Zayn melarang Adhisty saat wanita itu hendak membantu mendorong kursi roda yang di duduki Salwa," Biar saya saja!" ucapnya. Ia tak mau Adhisty kecapean dengan mendorong Salwa dari parkiran hingga ke dalam yang jaraknya cukup jauh. Tapi, Adhisty mengartikannya lain, ia justru berpikir kalau itu adalah bentuk kasih sayang Zayn kepada Salwa.

.....

Setelah beberapa lama menunggu akhirnya pesanan datang. Semuanya adalah menu pilihan Salwa tanpa bertanya kepada Adhisty maupun Zayn apa yang ingin mereka makan. Seolah ia paling tahu apa yang mereka suka dan tidak.
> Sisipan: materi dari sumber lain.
Lemma swp_reconcile queues (I : list (ManagedQueue * Z) -> sup -> Prop) (Q : result SupervisorError unit -> sup -> Prop) s :
  I [] s ->
  (forall done p rest s', replicas_of queues = done ++ p :: rest -> I done s' ->
    forall r s'', images_step (mq_image p.1) s' s'' -> target_step p.1 p.2 s' r s'' ->
      match r with Ok _ => I (done ++ [p]) s'' | Err e => Q (Err e) s'' end) ->
  (forall s', I (replicas_of queues) s' -> Q (Ok tt) s') ->
  Q (reconcile queues s).1 (reconcile queues s).2.
Proof.
  intros HI Hstep HQ. rewrite reconcile_replicas. apply (swp_each _ _ I); [done| |done].
  intros done p rest s' El HI'. eapply swp_mono; [apply swp_ensure|].
  intros r s'' [Him Ht]. by eapply Hstep.
Qed.

(** *** What a step leaves alone *)

Lemma target_step_other queue ordinal s r s' n :
  target_step queue ordinal s r s' -> n <> name_of queue ordinal -> ctrs s' !! n = ctrs s !! n.
Proof using Type.
  intros Ht Hn. destruct Ht as [[-> | [-> _]]|c id _ _ -> _ _|c' id _ _ _ _ [[-> _]| ->]];
    rewrite ?lookup_alter_ne, ?lookup_delete_ne, ?lookup_insert_ne by done; done.
Qed.

(** A container that may not be replaced stays, and is at most started, when it is as the queue asks
    for. *)
Lemma target_step_kept queue ordinal s r s' c :
  target_step queue ordinal s r s' -> ctrs s !! name_of queue ordinal = Some c ->
  (forall id, ~ replaceable queue id s' c) ->
  ctrs s' !! name_of queue ordinal = Some c \/
  ctrs s' !! name_of queue ordinal = Some (run_container c) /\
  exists id, sv_images s' !! mq_image queue = Some id /\ satisfies queue id c.
Proof using Type.
  intros Ht Hc Hnot. destruct Ht as [[-> | [-> (c0 & id & Hc0 & Hid & Hsat)]]|c0 id Hc0 Hrep|c' id Hrep].
  - by left.
  - right. split; [by rewrite lookup_alter_eq, Hc|]. simplify_eq. by exists id.
  - destruct (Hnot id). by simplify_eq.
  - destruct (Hnot id). by apply Hrep.
Qed.

Lemma target_step_like queue ordinal s r s' c :
  target_step queue ordinal s r s' -> ctrs s !! name_of queue ordinal = Some c ->
  (forall id, ~ replaceable queue id s' c) ->
  exists c', ctrs s' !! name_of queue ordinal = Some c' /\ like c c'.
Proof using Type.
  intros Ht Hc Hnot. destruct (target_step_kept _ _ _ _ _ _ Ht Hc Hnot) as [Hc'|[Hc' _]].
  - by exists c.
  - by exists (run_container c).
Qed.

(** The ids resolved stay, whatever the image of the step. *)
Lemma image_stays image s s' i id :
  images_step image s s' -> sv_images s !! i = Some id -> sv_images s' !! i = Some id.
Proof using Type.
  intros Him Hid. destruct (decide (i = image)) as [->|Hne].
  - by apply (im_cache_kept _ _ _ Him).
  - by rewrite (im_cache_other _ _ _ Him).
Qed.

Lemma like_managed c c' : like c c' -> managed c <-> managed c'.
Proof using Type. unfold like, managed. intros E. apply (f_equal ct_labels) in E. simpl in E. by rewrite E. Qed.

Lemma like_satisfies queue id c c' : like c c' -> satisfies queue id c -> satisfies queue id c'.
Proof using Type.
  unfold like, satisfies. intros E.
  assert (ct_image c = ct_image c' /\ ct_env c = ct_env c' /\ ct_mounts c = ct_mounts c') as (-> & -> & ->); [|done].
  split_and!; [by apply (f_equal ct_image) in E|by apply (f_equal ct_env) in E|by apply (f_equal ct_mounts) in E].
Qed.

(** ** The properties *)

(** [c], found under the name [n], is what the queue of a replica of that name asks for. *)
Definition wanted queues s n c : Prop :=
  exists p id, p ∈ replicas_of queues /\ n = replica_name p /\
    sv_images s !! mq_image p.1 = Some id /\ satisfies p.1 id c.

Lemma wanted_stays queues image s s' n c : images_step image s s' -> wanted queues s n c -> wanted queues s' n c.
Proof using Type.
  intros Him (p & id & Hp & Hn & Hid & Hsat). exists p, id. split_and!; [done|done| |done]. by eapply image_stays.
Qed.

(** What a pass may do to a container without the label: nothing, or start it *)
Definition spared queues s s' n c : Prop :=
  ctrs s' !! n = Some c \/ ctrs s' !! n = Some (run_container c) /\ wanted queues s' n c.

Lemma spared_step queues s s1 r s2 q n c :
  q ∈ replicas_of queues -> ~ managed c -> spared queues s s1 n c ->
  images_step (mq_image q.1) s1 s2 -> target_step q.1 q.2 s1 r s2 -> spared queues s s2 n c.
Proof using Type.
  intros Hq Hm Hsp Him Ht. destruct (decide (n = replica_name q)) as [->|Hne].
  2:{ unfold spared in *. rewrite (target_step_other _ _ _ _ _ _ Ht) by done.
      destruct Hsp as [Hc|[Hc Hw]]; [by left|right]. split; [done|]. by eapply wanted_stays. }
  destruct Hsp as [Hc|[Hc Hw]].
  - destruct (target_step_kept _ _ _ _ _ _ Ht Hc) as [Hc'|(Hc' & id & Hid & Hsat)]; [by intros id (? & _)|by left|].
    right. split; [done|]. by exists q, id.
  - right. split; [|by eapply wanted_stays].
    by destruct (target_step_kept _ _ _ _ _ _ Ht Hc) as [Hc'|(Hc' & _)]; [intros id (? & _)|..].
Qed.

(** C38. Whatever the queues ask for and whichever requests fail, a pass leaves every container
    without the supervisor's label exactly as it was, with one exception that the code makes: a
    container under the name of a replica that already has the image, the environment and the mounts
    its queue asks for is started, whoever made it (the label is not looked at there). It is never
    removed, replaced or configured anew. Nothing under any other name than those of the replicas is
    touched, labelled or not. *)
Theorem unmanaged_containers_survive queues s :
  let s' := (reconcile queues s).2 in
  (forall n, n ∉ replica_name <$> replicas_of queues -> ctrs s' !! n = ctrs s !! n) /\
  (forall n c, ctrs s !! n = Some c -> ~ managed c ->
    ctrs s' !! n = Some c \/
    ctrs s' !! n = Some (run_container c) /\
    exists p id, p ∈ replicas_of queues /\ n = replica_name p /\
      sv_images s' !! mq_image p.1 = Some id /\ satisfies p.1 id c).
Proof.
  set (ok s' := (forall n, n ∉ replica_name <$> replicas_of queues -> ctrs s' !! n = ctrs s !! n) /\
    (forall n c, ctrs s !! n = Some c -> ~ managed c -> spared queues s s' n c)).
  apply (swp_reconcile queues (fun _ => ok) (fun _ => ok)); [split; [done|by intros n c; left]| |done].
  intros done_ p rest s' El [Ho Hu] r s'' Him Ht.
  assert (p ∈ replicas_of queues) as Hp by (rewrite El; set_solver).
  assert (ok s'') as Hok; [|by destruct r]. split.
  - intros n Hn. rewrite (target_step_other _ _ _ _ _ _ Ht); [by apply Ho|].
    intros ->. by apply Hn, (list_elem_of_fmap_2' _ _ p).
  - intros n c Hc Hm. eapply spared_step; eauto.
Qed.

(** The container of a replica is as its queue asks for. *)
Definition up_to_date s (p : ManagedQueue * Z) : Prop :=
  exists c id, ctrs s !! replica_name p = Some c /\ sv_images s !! mq_image p.1 = Some id /\ satisfies p.1 id c.

(** A step on another name *)
Lemma up_to_date_other s r s' p q :
  up_to_date s p -> images_step (mq_image q.1) s s' -> target_step q.1 q.2 s r s' ->
  replica_name p <> replica_name q -> up_to_date s' p.
Proof using Type.
  intros (c & id & Hc & Hid & Hsat) Him Ht Hne. exists c, id.
  rewrite (target_step_other _ _ _ _ _ _ Ht) by done. split_and!; [done| |done].
  destruct (decide (mq_image p.1 = mq_image q.1)) as [E|E].
  - rewrite E in *. by apply (im_cache_kept _ _ _ Him).
  - by rewrite (im_cache_other _ _ _ Him).
Qed.

Lemma up_to_date_kept s r s' p :
  up_to_date s p -> images_step (mq_image p.1) s s' -> target_step p.1 p.2 s r s' -> up_to_date s' p.
Proof using Type.
  intros (c & id & Hc & Hid & Hsat) Him Ht.
  pose proof (im_cache_kept _ _ _ Him _ Hid) as Hid'.
  destruct (target_step_like _ _ _ _ _ _ Ht Hc) as (c2 & Hc2 & Hl2).
  { intros id2 (_ & Hid2 & Hns). by simplify_eq. }
  exists c2, id. split_and!; [done|done|]. by eapply like_satisfies.
Qed.

(** A replica whose container is as configured is left alone by every pass, whichever requests
    fail: its container is neither removed nor replaced, and stays as configured. *)
Theorem up_to_date_replicas_are_kept queues s p c :
  NoDup (replica_name <$> replicas_of queues) -> p ∈ replicas_of queues ->
  up_to_date s p -> ctrs s !! replica_name p = Some c ->
  let s' := (reconcile queues s).2 in
  up_to_date s' p /\ exists c', ctrs s' !! replica_name p = Some c' /\ like c c'.
Proof.
  intros Hnd Hp Hup Hc.
  set (ok s' := up_to_date s' p /\ exists c', ctrs s' !! replica_name p = Some c' /\ like c c').
  apply (swp_reconcile queues (fun _ => ok) (fun _ => ok)); [split; [done|by exists c]| |done].
  intros done_ q rest s1 El [Hu (c1 & Hc1 & Hl1)] r s2 Him Ht. assert (ok s2) as Hok; [|by destruct r].
  assert (q ∈ replicas_of queues) as Hq by (rewrite El; set_solver).
  destruct (decide (replica_name p = replica_name q)) as [E|E].
  - assert (p = q) as <- by (by eapply NoDup_fmap_eq). split; [by eapply up_to_date_kept|].
    destruct (target_step_like _ _ _ _ _ _ Ht Hc1) as (c2 & Hc2 & Hl2).
    + intros id2 (_ & Hid2 & Hns). destruct Hu as (c1' & id & Hc1' & Hid & Hsat).
      pose proof (im_cache_kept _ _ _ Him _ Hid). by simplify_eq.
    + exists c2. split; [done|]. by transitivity c1.
  - split; [by eapply up_to_date_other|]. exists c1. by rewrite (target_step_other _ _ _ _ _ _ Ht).
Qed.

(** The ids the supervisor remembers are those the daemon's references stand for. *)
Definition cache_fresh s : Prop := forall image id, sv_images s !! image = Some id -> imgs s !! image = Some id.

Lemma cache_fresh_step image s s' : cache_fresh s -> images_step image s s' -> cache_fresh s'.
Proof using Type.
  intros Hf Him i id Hid. destruct (decide (i = image)) as [->|Hne].
  - destruct (sv_images s !! image) as [id0|] eqn:E.
    + pose proof (im_cache_kept _ _ _ Him _ E). simplify_eq. rewrite (im_cached _ _ _ Him) by by exists id. by apply Hf.
    + by eapply im_cache_new.
  - rewrite (im_other _ _ _ Him) by done. rewrite (im_cache_other _ _ _ Him) in Hid by done. by apply Hf.
Qed.

Lemma inspected_mount m images queue ordinal c :
  created_from (config_of queue ordinal) images c -> m ∈ mq_mounts queue -> m ∈ from_inspect <$> ct_mounts c.
Proof using Type.
  intros Hfrom Hm. apply list_elem_of_fmap. eexists. split; [|apply (cf_mounts _ _ _ Hfrom (to_docker_mount m)); [|done]].
  - destruct m as [src tgt ro]. unfold from_inspect. simpl. by rewrite negb_involutive.
  - simpl. apply list_elem_of_fmap. by exists m.
Qed.

Lemma created_satisfies queue ordinal images id c :
  created_from (config_of queue ordinal) images c -> images !! mq_image queue = Some id ->
  Forall has_value (mq_env queue) -> satisfies queue id c.
Proof using Type.
  intros Hfrom Hid Hval. split_and!.
  - pose proof (cf_image _ _ _ Hfrom _ eq_refl) as E. congruence.
  - intros e He. apply (cf_env _ _ _ Hfrom); [done|]. by apply (proj1 (Forall_forall _ _) Hval).
  - intros m Hm. by eapply inspected_mount.
Qed.

Lemma created_managed queue ordinal images c : created_from (config_of queue ordinal) images c -> managed c.
Proof using Type.
  intros Hfrom. unfold managed. eapply lookup_weaken; [|apply (cf_labels _ _ _ Hfrom)]. simpl.
  unfold labels_of. simpl. by rewrite lookup_insert_eq.
Qed.

(** A pass that succeeds leaves every replica with a container as configured; one that was missing
    runs and has the supervisor's label. *)
Theorem successful_pass_reaches_every_replica queues s :
  NoDup (replica_name <$> replicas_of queues) -> Forall (fun q => Forall has_value (mq_env q)) queues ->
  cache_fresh s -> (reconcile queues s).1 = Ok tt ->
  let s' := (reconcile queues s).2 in
  cache_fresh s' /\ forall p, p ∈ replicas_of queues -> up_to_date s' p /\
    (ctrs s !! replica_name p = None -> exists c, ctrs s' !! replica_name p = Some c /\ managed c /\ ct_running c = true).
Proof.
  intros Hnd Hval Hfresh.
  set (good s' p := up_to_date s' p /\
    (ctrs s !! replica_name p = None -> exists c, ctrs s' !! replica_name p = Some c /\ managed c /\ ct_running c = true)).
  apply (swp_reconcile queues
    (fun done_ s' => cache_fresh s' /\ (forall p, p ∈ done_ -> good s' p) /\
       forall n, n ∉ replica_name <$> done_ -> ctrs s' !! n = ctrs s !! n)
    (fun r s' => r = Ok tt -> cache_fresh s' /\ forall p, p ∈ replicas_of queues -> good s' p)).
  - split_and!; [done|by intros p Hp%elem_of_nil|done].
  - intros done_ p rest s1 El (Hf & Hgood & Hrest) r s2 Him Ht. destruct r as [u|e]; [|done].
    rewrite El, fmap_app, fmap_cons in Hnd.
    assert (forall q, q ∈ done_ -> replica_name q <> replica_name p) as Hne.
    { intros q Hq E. apply NoDup_app in Hnd as (_ & Hnd & _). apply (Hnd (replica_name q)); [by apply list_elem_of_fmap_2|].
      rewrite E. left. }
    assert (ctrs s1 !! replica_name p = ctrs s !! replica_name p) as Hs1.
    { apply Hrest. intros (q & E & Hq)%list_elem_of_fmap. by apply (Hne q). }
    pose proof (cache_fresh_step _ _ _ Hf Him) as Hf2. split_and!; [done| |].
    + intros q [Hq|Hq%list_elem_of_singleton]%elem_of_app.
      * destruct (Hgood q Hq) as [Hup Hnew]. pose proof (Hne q Hq) as Hqp. split; [by eapply up_to_date_other|].
        intros Hnone. rewrite (target_step_other _ _ _ _ _ _ Ht) by done. by apply Hnew.
      * subst q. destruct Ht as [Hc _ Hok|? ? ? ? ? ? Hno|c' id _ Hid Hfrom _ Hc]; [|by destruct (Hno u)|].
        -- destruct (Hok u eq_refl) as (c & id & Hcs & Hid & Hsat). fold (replica_name p) in *. split; [|congruence].
           destruct Hc as [Hc|[Hc _]]; [by exists c, id; rewrite Hc|].
           exists (run_container c), id. rewrite Hc, lookup_alter_eq, Hcs. by split_and!.
        -- destruct Hc as [[_ Hno]|Hc]; [by destruct (Hno u)|].
           assert (ctrs s2 !! replica_name p = Some (run_container c')) as Hl by by rewrite Hc, lookup_insert_eq.
           split.
           ++ exists (run_container c'), id. split_and!; [done|done|]. apply (like_satisfies _ _ c'); [done|].
              eapply created_satisfies; [done|by apply Hf2|].
              assert (p ∈ replicas_of queues) as Hp by (rewrite El; set_solver).
              apply list_elem_of_bind in Hp as (q & (o & -> & _)%list_elem_of_fmap & Hq).
              by apply (proj1 (Forall_forall _ _) Hval q).
           ++ intros _. exists (run_container c'). split_and!; [done|exact (created_managed _ _ _ c' Hfrom)|done].
    + intros n Hn. rewrite fmap_app in Hn. rewrite (target_step_other _ _ _ _ _ _ Ht); [apply Hrest; set_solver|].
      intros ->. apply Hn. simpl. set_solver.
  - by intros s' (? & ? & _).
Qed.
Ternyata, Adhisty masih belum bisa makan sembarangan. Ia sudah merasa mual padahal baru, mencium bau makanan ang di pesan Salwa tersebut. Tak tahan dengan baunya, Adhisty langsung berlari ke toilet.

Zayn khawatir, ia hendak menyusul Adhisty tapi di cegah oleh Salwa.

Tak lama kemudian, Adhisty kembali ke meja mereka. Tapi, ia langsung pamit untuk pulang duluan.

"Kamu bisa naik taksi kan?" tanya Salwa sat Adhisty pamit pulang duluan. Adhisty mengangguk.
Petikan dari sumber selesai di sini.